On Technicality, U.S. Supreme Court Vacates Ninth Circuit Ruling Barring Reliance on Prior Salaries As Defense In Pay Discrimination Dispute
Because the judge who authored the ruling died before the decision was issued, the Ninth Circuit erred in counting him as a member of the majority, the U.S. Supreme Court ruled in Yovino v. Rizo, No. 18-272 (Feb. 25, 2019). On this technicality, the Supreme Court vacated the Ninth Circuit ruling that prior salary alone or in combination with other factors cannot justify a wage differential between male and female employees under the Equal Pay Act.
The case was brought by a female employee of the Fresno County Office of Education, Aileen Rizo, after she learned she was paid less than male counterparts for the same work. Fresno County asserted the “catch-all” affirmative defense of the federal Equal Pay Act, which provides, in pertinent part, that wage differentials are permissible if “based on any factor other than sex.”

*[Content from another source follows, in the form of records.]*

Lemma non_integer_depth_raises_witness :
  create_plan blocks hand_free blocks_start
    (Some (<[ "max_depth" := PyNone ]> ∅)) "a"
  = Raised TypeError.
Proof.
  apply (non_integer_depth_raises blocks hand_free blocks_start _ "a" PyNone);
    [vm_compute; reflexivity|discriminate|discriminate].
Defined.

(** ** Applying effects *)

Lemma apply_effects_last_word (es : list string) :
  forall (state : State) (f : string),
    f ∈ fold_left apply_effect es state
    <-> match last_word es f with
        | Some b => b = true
        | None => f ∈ state
        end.
Proof.
  induction es as [|e es IH]; intros state f; [done|].
  cbn [fold_left last_word]. rewrite IH.
  destruct (last_word es f) as [b|]; [done|].
  unfold apply_effect. destruct (is_negative e).
  - rewrite elem_of_difference, not_elem_of_singleton.
    case_bool_decide as Heq.
    + split; [intros [_ Hne]; by destruct Hne|done].
    + split; [by intros [? _]|]. intros Hin. split; [done|congruence].
  - rewrite elem_of_union, elem_of_singleton.
    case_bool_decide as Heq.
    + split; [done|]. intros _. by right.
    + split; [|by left]. intros [?|?]; [done|congruence].
Qed.

Lemma last_word_unnamed (es : list string) (f : string) :
  f ∉ es -> negated f ∉ es -> last_word es f = None.
Proof.
  induction es as [|e es IH]; intros Hf Hn; [done|].
  apply not_elem_of_cons in Hf as [Hfe Hf].
  apply not_elem_of_cons in Hn as [Hne Hn].
  cbn [last_word]. rewrite (IH Hf Hn). destruct (is_negative e) eqn:E.
  - case_bool_decide as Heq; [|done]. exfalso. apply Hne.
    rewrite <- Heq. symmetry. by apply is_negative_inv.
  - case_bool_decide; [|done]. by subst.
Qed.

The district court denied summary judgment to the County. On appeal, a three-judge panel of the Ninth Circuit reversed, holding that using prior salary to calculate wages is permissible under the Equal Pay Act if the employer can establish the use of prior salary was reasonable and effectuated a business policy. However, the en banc court reversed the panel decision (link to Rizo v. Yovino, No. 16-15372 (April 9, 2018). It held that prior salary alone is not a “factor other than sex” under the Equal Pay Act. For a full discussion of the prior decision, please see our earlier publication.
Judge Stephen Reinhardt passed away on March 29, 2018, but was listed as the author of the en banc decision issued on April 9, 2018. A footnote indicated that voting had been complete and the decision had been written before Judge Reinhardt’s death. All eleven judges on the Ninth Circuit agreed that the plaintiff’s suit should be revived, and five of the judges agreed with Judge Reinhardt’s rationale, meaning it was deemed to be a majority opinion, constituting precedent for future Ninth Circuit panels. However, without Judge Reinhardt, his opinion would not have majority support.
In overturning the Ninth’s Circuit ruling, the Supreme Court held that Judge Reinhardt was not an active judge when the Ninth Circuit issued its opinion in the case and “by statute he was without power to participate in the en banc court’s decision at the time it was rendered.” The Court further held that counting him as a member of the majority “effectively allowed a deceased judge to exercise the judicial power of the United States after his death. But federal judges are appointed for life, not for eternity.”
The Supreme Court remanded the case to the Ninth Circuit for further proceedings.